What started as a hopeful dream back in February, eventually turned into a nightmare. Microsoft welcomed its cloud gaming service, xCloud, onto Android earlier this year, but iOS was not include. The reason? Apple doesn’t allow for game streaming services in the App Store. But that’s actually changing now, as Apple has updated its review guidelines for the digital storefront.

In the new review guidelines, Apple is making tweaks to account for some changes coming in iOS 14. However, the most important change revolves around streaming game services. Technically, Apple is now going to allow these streaming services be made available in the App Store. But there are some pretty big caveats:

  • 4.9 Streaming gamesStreaming games are permitted so long as they adhere to all guidelines — for example, each game update must be submitted for review, developers must provide appropriate metadata for search, games must use in-app purchase to unlock features or functionality, etc. Of course, there is always the open Internet and web browser apps to reach all users outside of the App Store.
    • 4.9.1 Each streaming game must be submitted to the App Store as an individual app so that it has an App Store product page, appears in charts and search, has user ratings and review, can be managed with ScreenTime and other parental control apps, appears on the user’s device, etc.
    • 4.9.2 Streaming game services may offer a catalog app on the App Store to help users sign up for the service and find the games on the App Store, provided that the app adheres to all guidelines, including offering users the option to pay for a subscription with in-app purchase and use Sign in with Apple. All the games included in the catalog app must link to an individual App Store product page.

There are a variety of other changes included in the updated App Store review guidelines. We’re not going to break down all of them, but here’s a quick list of some of the other noteworthy changes:

  • Extensions, widgets, App Clips, and notifications must be directly related to the functionality of the app. App Clips are not allowed to show any advertisements, either.
  • Apps that offer realtime person-to-person experiences –think live tutoring– can now use various purchase methods other than in-app purchases.
  • All apps and games must be transparent with what they offer. Meaning, all apps and games cannot hide, not document, or hide features. All app functionality must be clear to the end user. (This appears to be a direct response to Epic Games, which, in August, added a direct payment option to its Fortnite game. This has led to a major legal battle.)

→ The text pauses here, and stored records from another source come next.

Lemma analysis_split (f : FunctionBase) (m : gmap N (LeafTypeTree NodeSource))
    (pre post : list Node) (n : Node) :
  NoDup (map id_ (nodes_ f)) → Accept f = Ok m → nodes_ f = pre ++ n :: post →
  ∃ m1 t, VisitNodes f pre ∅ = Ok m1 ∧ VisitNode f n m1 = Ok (<[id_ n := t]> m1) ∧
          m !! id_ n = Some t ∧ ∀ a, a ∈ map id_ pre → m1 !! a = m !! a.
Proof.
  intros Hnd HAcc Hsplit. unfold Accept in HAcc. rewrite Hsplit in HAcc, Hnd.
  rewrite VisitNodes_app in HAcc. apply bind_Ok_inv in HAcc as (m1 & Hm1 & H).
  simpl in H. apply bind_Ok_inv in H as (m2 & Hm2 & H).
  destruct (VisitNode_inserts _ _ _ _ Hm2) as [t ->].
  rewrite map_app in Hnd. simpl in Hnd.
  apply NoDup_app in Hnd as (_ & Hdisj & [Hnpost _]%NoDup_cons).
  exists m1, t. do 2 (split; [done|]). split.
  - rewrite (VisitNodes_frame _ _ _ _ _ H Hnpost). apply lookup_insert_eq.
  - intros a Ha. rewrite (VisitNodes_frame _ _ _ _ a H).
    + rewrite lookup_insert_ne; [done|]. intros <-. apply (Hdisj _ Ha). left.
    + intros Hp. apply (Hdisj _ Ha). by right.
Qed.

Lemma has_shape_child_Some {T} (τ τ' : Ty) (t : LeafTypeTree T) (i : Z) :
  has_shape τ t = true → child_type τ i = Some τ' →
  ∃ c, subtree [i] t = Some c ∧ has_shape τ' c = true.
Proof.
  intros Hsh Hτ. pose proof (has_shape_child τ t i Hsh) as H. rewrite Hτ in H.
  rewrite subtree_cons. destruct (child t i) as [c|]; [|done]. by exists c.
Qed.
(** C4.  Two invocations of [enum_flag_bits_cast<lib_a::Permission>]
    on the same input [lib_b::READ | lib_b::WRITE], over the same
    table, differ when the storage of [dst] differs between them. *)
Theorem flag_result_depends_on_accumulator_storage :
  call2 (enum_flag_bits_cast enum_flag_bits_cast_cpp.declarations
           enum_flag_bits_cast_cpp.lib_a_Permission
           enum_flag_bits_cast_cpp.lib_b_Permission)
        0x00
        (Z.lor enum_flag_bits_cast_cpp.lib_b.Permission.READ
               enum_flag_bits_cast_cpp.lib_b.Permission.WRITE)
  <>
  call2 (enum_flag_bits_cast enum_flag_bits_cast_cpp.declarations
           enum_flag_bits_cast_cpp.lib_a_Permission
           enum_flag_bits_cast_cpp.lib_b_Permission)
        0x40
        (Z.lor enum_flag_bits_cast_cpp.lib_b.Permission.READ
               enum_flag_bits_cast_cpp.lib_b.Permission.WRITE).
Proof. vm_compute. discriminate. Qed.

(** C6.  Flag union at [lib_b::READ] and [lib_b::WRITE]: when the call
    on [READ] finds [0x40] in the storage of [dst] and the other two
    calls find zero, the conversion of [READ | WRITE] is [0x03] while
    the OR of the two separate conversions is [0x43]. *)
Theorem flag_union_broken_by_accumulator_storage :
  call2 (enum_flag_bits_cast enum_flag_bits_cast_cpp.declarations
           enum_flag_bits_cast_cpp.lib_a_Permission
           enum_flag_bits_cast_cpp.lib_b_Permission)
        0x00
        (operator_or enum_flag_bits_cast_cpp.declarations
           enum_flag_bits_cast_cpp.lib_b_Permission
           enum_flag_bits_cast_cpp.lib_b.Permission.READ
           enum_flag_bits_cast_cpp.lib_b.Permission.WRITE)
  = Built 0x03
  /\ call2 (enum_flag_bits_cast enum_flag_bits_cast_cpp.declarations
              enum_flag_bits_cast_cpp.lib_a_Permission
              enum_flag_bits_cast_cpp.lib_b_Permission)
           0x40 enum_flag_bits_cast_cpp.lib_b.Permission.READ
     = Built 0x41
  /\ call2 (enum_flag_bits_cast enum_flag_bits_cast_cpp.declarations
              enum_flag_bits_cast_cpp.lib_a_Permission
              enum_flag_bits_cast_cpp.lib_b_Permission)
           0x00 enum_flag_bits_cast_cpp.lib_b.Permission.WRITE
     = Built 0x02
  /\ operator_or enum_flag_bits_cast_cpp.declarations
       enum_flag_bits_cast_cpp.lib_a_Permission 0x41 0x02
     = 0x43.
Proof. repeat split. Qed.

(** * Further properties *)

(** ** The scalar converter, continued *)

Section ScanEntry.

Variable R : registry.
Context {M : Type}.
Variable get_Src : M -> Z.

(** The entry that answers [v] is the same whatever the destination
    slot is. *)
Lemma enum_cast_scan_entry table v :
  (exists e, In e table /\ get_Src e = v) ->
  exists e, In e table /\ get_Src e = v /\
    forall (Dst : EnumT R) (get_Dst : M -> Z),
      enum_cast_scan R Dst get_Src get_Dst table v = get_Dst e.
Proof.
  induction table as [| m rest IH]; intros (e & Hin & He).
  - destruct Hin.
  - destruct (Z.eqb_spec (get_Src m) v) as [Heq | Hne].
    + exists m. repeat split; [left; reflexivity | exact Heq |].
      intros Dst get_Dst. simpl.
      rewrite (proj2 (Z.eqb_eq _ _) Heq). reflexivity.
    + destruct Hin as [-> | Hin]; [contradiction |].
      destruct IH as (e0 & Hin0 & He0 & Hscan).
      { exists e. split; assumption. }
      exists e0. repeat split; [right; exact Hin0 | exact He0 |].
      intros Dst get_Dst. simpl.
      rewrite (proj2 (Z.eqb_neq _ _) Hne). apply Hscan.
Qed.

(** Either some entry holds [v] in its source slot or none does. *)
Lemma source_slot_dec table v :
  (exists e, In e table /\ get_Src e = v)
  \/ (forall m, In m table -> get_Src m <> v).
Proof.
  induction table as [| m rest [(e & Hin & He) | Hmiss]].
  - right. intros m [].
  - left. exists e. split; [right; exact Hin | exact He].
  - destruct (Z.eq_dec (get_Src m) v) as [Heq | Hne].
    + left. exists m. split; [left; reflexivity | exact Heq].
    + right. intros m' [<- | Hin]; [exact Hne | apply Hmiss; exact Hin].
Qed.

Lemma existsb_source_slot table v :
  existsb (fun e => get_Src e =? v) table = true
  <-> exists e, In e table /\ get_Src e = v.
Proof.
  rewrite existsb_exists. split; intros (e & Hin & He); exists e;
    (split; [exact Hin |]); apply Z.eqb_eq; exact He.
Qed.

End ScanEntry.

Lemma NoDup_map_injective {A B : Type} (f : A -> B) (l : list A) x y :
  NoDup (map f l) -> In x l -> In y l -> f x = f y -> x = y.
Proof.
  induction l as [| a l IH]; intros Hnd Hx Hy Hf; [destruct Hx |].
  simpl in Hnd. inversion Hnd as [| ? ? Hnotin Hnd']; subst.
  destruct Hx as [-> | Hx], Hy as [-> | Hy].
  - reflexivity.
  - exfalso. apply Hnotin. rewrite Hf. apply in_map. exact Hy.
  - exfalso. apply Hnotin. rewrite <- Hf. apply in_map. exact Hx.
  - apply IH; assumption.
Qed.

(** X1.  For a table whose tuples hold values of their element types,
    [enum_cast<Dst>(v)] returns, for every [v], a value of the
    underlying type of [Dst] that is either the [Dst] slot of an entry
    holding [v] in its [Src] slot or, when no entry holds [v], zero:
    the converter never produces a value of its own making. *)
Theorem enum_cast_result_from_table
    (R : registry) (Dst Src : EnumT R)
    (get_Src get_Dst :
       mapping_type (enum_mapping_traits R (enum_category_t R Src)) -> Z)
    (v : Z) :
  enum_category_t R Src = enum_category_t R Dst ->
  std_get (enum_mapping_traits R (enum_category_t R Src)) Src
    = Some get_Src ->
  std_get (enum_mapping_traits R (enum_category_t R Src)) Dst
    = Some get_Dst ->
  well_typed R (enum_mapping_traits R (enum_category_t R Src)) ->
  exists r,
    call (enum_cast R Dst Src) v = Built r
    /\ Integral.in_range (underlying_type_t R Dst) r
    /\ ((exists e,
           In e (mappings (enum_mapping_traits R (enum_category_t R Src)))
           /\ get_Src e = v /\ r = get_Dst e)
        \/ ((forall m,
               In m (mappings
                       (enum_mapping_traits R (enum_category_t R Src))) ->
               get_Src m <> v)
            /\ r = 0)).
Proof.
  intros Hcat Hsrc Hdst Htyped.
  rewrite (enum_cast_built R _ Dst Src get_Src get_Dst eq_refl
             (eq_sym Hcat) Hsrc Hdst).
  simpl. eexists. split; [reflexivity |].
  destruct (source_slot_dec get_Src
              (mappings (enum_mapping_traits R (enum_category_t R Src))) v)
    as [Hhit | Hmiss].
  - destruct (enum_cast_scan_entry R get_Src _ v Hhit)
      as (e & Hin & He & Hscan).
    rewrite Hscan. split.
    + exact (Htyped Dst get_Dst e Hdst Hin).
    + left. exists e. repeat split; assumption.
  - rewrite enum_cast_scan_miss by exact Hmiss.
    rewrite static_cast_0. split.
    + apply IntegralFacts.in_range_0.
    + right. split; [exact Hmiss | reflexivity].
Qed.

(** The declared tables hold values of their element types. *)
Lemma enum_cast_cpp_well_typed (c : enum_cast_cpp.tag) :
  well_typed enum_cast_cpp.declarations
    (enum_mapping_traits enum_cast_cpp.declarations c).
Proof.
  intros E get_E m Hget Hin.
  destruct c, E; simpl in Hget; try discriminate Hget;
    injection Hget as <-; simpl in Hin;
    destruct Hin as [<- | [<- | [<- | []]]];
    vm_compute; split; discriminate.
Qed.

Lemma enum_flag_bits_cast_cpp_well_typed (c : enum_flag_bits_cast_cpp.tag) :
  well_typed enum_flag_bits_cast_cpp.declarations
    (enum_mapping_traits enum_flag_bits_cast_cpp.declarations c).
Proof.
  intros E get_E m Hget Hin.
  destruct c, E; simpl in Hget; injection Hget as <-; simpl in Hin;
    destruct Hin as [<- | [<- | [<- | [<- | []]]]];
    vm_compute; split; discriminate.
Qed.

Lemma enum_cast_result_from_table_witness :
  exists r,
    call (enum_cast enum_cast_cpp.declarations
            enum_cast_cpp.lib_a_Shape enum_cast_cpp.lib_c_Shape) 3 = Built r
    /\ Integral.in_range Integral.int r
    /\ ((exists e,
           In e (mappings enum_cast_cpp.enum_mapping_traits_EnumShapeTag)
           /\ enum_cast_cpp.get_2 e = 3 /\ r = enum_cast_cpp.get_0 e)
        \/ ((forall m,
               In m (mappings enum_cast_cpp.enum_mapping_traits_EnumShapeTag)
               -> enum_cast_cpp.get_2 m <> 3)
            /\ r = 0)).
Proof.
  apply (enum_cast_result_from_table enum_cast_cpp.declarations
           enum_cast_cpp.lib_a_Shape enum_cast_cpp.lib_c_Shape
           enum_cast_cpp.get_2 enum_cast_cpp.get_0 3).
  - reflexivity.
  - reflexivity.
  - reflexivity.
  - exact (enum_cast_cpp_well_typed enum_cast_cpp.EnumShapeTag).
Defined.
(** Insertion into a list sorted by [le]; an element goes after the ones it
    ties with.  (pandas sorts with quicksort, which fixes no order among
    ties; the statements below hold for any order among ties.) *)
Fixpoint insert_by {A : Type} (le : A -> A -> bool) (x : A) (l : list A) : list A :=
  match l with
  | [] => [x]
  | y :: rest => if le y x then y :: insert_by le x rest else x :: l
  end.

Definition sort_by {A : Type} (le : A -> A -> bool) (l : list A) : list A :=
  fold_left (fun acc x => insert_by le x acc) l [].

(** [Series.isin(selected)] on one cell. *)
Definition isin (selected : list string) (x : string) : bool :=
  existsb (String.eqb x) selected.

Section Grid.

(** The numbers of a metric column with their order, [round(NRMSE_DECIMALS)]
    on one cell and the mean of a non-empty list of cells.  A missing cell
    (NaN) is [None]. *)
Variable V : Type.
Variable leb : V -> V -> bool.
Variable round : V -> V.
Variable mean : list V -> V.

(** A row of a metric table: the group columns and the metric. *)
Record metric_row : Type := mk_metric_row {
  m_variable : string;
  m_calibration_method : string;
  m_short_label : string;
  m_long_label : string;
  m_treatment : string;
  m_value : option V
}.

(** A pivoted table: row labels, column labels and the cells row by row. *)
Record pivot : Type := mk_pivot {
  pv_index : list string;
  pv_columns : list string;
  pv_cells : list (list (option V))
}.

Definition at_key (v l : string) (r : metric_row) : bool :=
  String.eqb (m_variable r) v && String.eqb (m_short_label r) l.

(** [Index contains duplicate entries]: two rows with the same variable and
    short label. *)
Fixpoint has_duplicates (rows : list metric_row) : bool :=
  match rows with
  | [] => false
  | r :: rest =>
      existsb (at_key (m_variable r) (m_short_label r)) rest || has_duplicates rest
  end.

(** [df.pivot(index='variable', columns='short_label', values=...)]: labels
    in sorted order, a cell without a row is missing. *)
Definition pivot_table (rows : list metric_row) : result pivot :=
  if has_duplicates rows then Raise ValueError
  else
    let index := sort_by String.leb (unique (map m_variable rows)) in
    let columns := sort_by String.leb (unique (map m_short_label rows)) in
    let cell v l :=
      match find (at_key v l) rows with
      | Some r => m_value r
      | None => None
      end in
    Ok (mk_pivot index columns (map (fun v => map (cell v) columns) index)).

Definition round_pivot (p : pivot) : pivot :=
  mk_pivot (pv_index p) (pv_columns p)
    (map (map (option_map round)) (pv_cells p)).

(** The mean of the cells that are not missing; missing when all are. *)
Definition nanmean (cells : list (option V)) : option V :=
  match flat_map (fun c => match c with Some x => [x] | None => [] end) cells with
  | [] => None
  | xs => Some (mean xs)
  end.

(** [p.mean(axis=1)] and [p.mean(axis=0)], each value with its label. *)
Definition row_means (p : pivot) : list (string * option V) :=
  combine (pv_index p) (map nanmean (pv_cells p)).

Definition column (p : pivot) (j : nat) : list (option V) :=
  map (fun row => nth j row None) (pv_cells p).

Definition column_means (p : pivot) : list (string * option V) :=
  combine (pv_columns p)
    (map (fun j => nanmean (column p j)) (seq 0 (List.length (pv_columns p)))).

(** The order of [sort_values()]: ascending, missing values last. *)
Definition key_le (a b : string * option V) : bool :=
  match snd a, snd b with
  | Some x, Some y => leb x y
  | Some _, None => true
  | None, Some _ => false
  | None, None => true
  end.

(** [s.sort_values().index]. *)
Definition sorted_index (s : list (string * option V)) : list string :=
  map fst (sort_by key_le s).

(** The position of a label in an index; [KeyError] when it is absent. *)
Fixpoint position_of (label : string) (labels : list string) : result nat :=
  match labels with
  | [] => Raise KeyError
  | x :: rest =>
      if String.eqb x label then Ok 0
      else (n <- position_of label rest ;; Ok (S n))
  end.

Definition positions (wanted labels : list string) : result (list nat) :=
  for_each (fun acc l => n <- position_of l labels ;; Ok (acc ++ [n])) wanted [].

(** [p.loc[rows, cols]] for two lists of labels. *)
Definition loc (p : pivot) (rows cols : list string) : result pivot :=
  row_pos <- positions rows (pv_index p) ;;
  col_pos <- positions cols (pv_columns p) ;;
  Ok (mk_pivot rows cols
        (map (fun i => map (fun j => nth j (nth i (pv_cells p) []) None) col_pos)
           row_pos)).

Definition prepare_metrics_by_treatment
  (nrmse_data mpe_data r2_data gain_data : list metric_row)
  (treatment : string) (selected_variables selected_short_labels : list string)
  : result (pivot * pivot * pivot * pivot) :=
  let filtered_trt :=
    filter (fun r => isin selected_short_labels (m_short_label r)
                     && String.eqb (m_treatment r) treatment
                     && isin selected_variables (m_variable r)) nrmse_data in
  pivot_table_trt <- pivot_table filtered_trt ;;
  let pivot_table_trt := round_pivot pivot_table_trt in
  let treatment_order_trt := sorted_index (row_means pivot_table_trt) in
  let calib_order_trt := sorted_index (column_means pivot_table_trt) in
  pivot_table_ordered_trt <- loc pivot_table_trt treatment_order_trt calib_order_trt ;;
  let other (data : list metric_row) :=
    let filtered :=
      filter (fun r => String.eqb (m_treatment r) treatment
                       && isin selected_variables (m_variable r)
                       && isin selected_short_labels (m_short_label r)) data in
    p <- pivot_table filtered ;;
    loc p treatment_order_trt calib_order_trt in
  pivot_mpe_trt <- other mpe_data ;;
  pivot_r2_trt <- other r2_data ;;
  pivot_gain_trt <- other gain_data ;;
  Ok (pivot_table_ordered_trt, pivot_mpe_trt, pivot_r2_trt, pivot_gain_trt).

Go check out the changes for the review guidelines if you’re interested in that sort of thing. But it looks like Apple heard the complaints, and now the company is actually willing to make some necessary changes.

Of course, the question is whether or not companies like Microsoft will actually follow suit. The caveats associated with game streaming services are pretty big after all. Microsoft’s xCloud, for instance, has over 100 games available to stream. Will the company actually go through the work in submitting every one of these titles, along with all the new content, to get xCloud on iOS devices?

What do you think? Will we get to see xCloud on iOS devices now?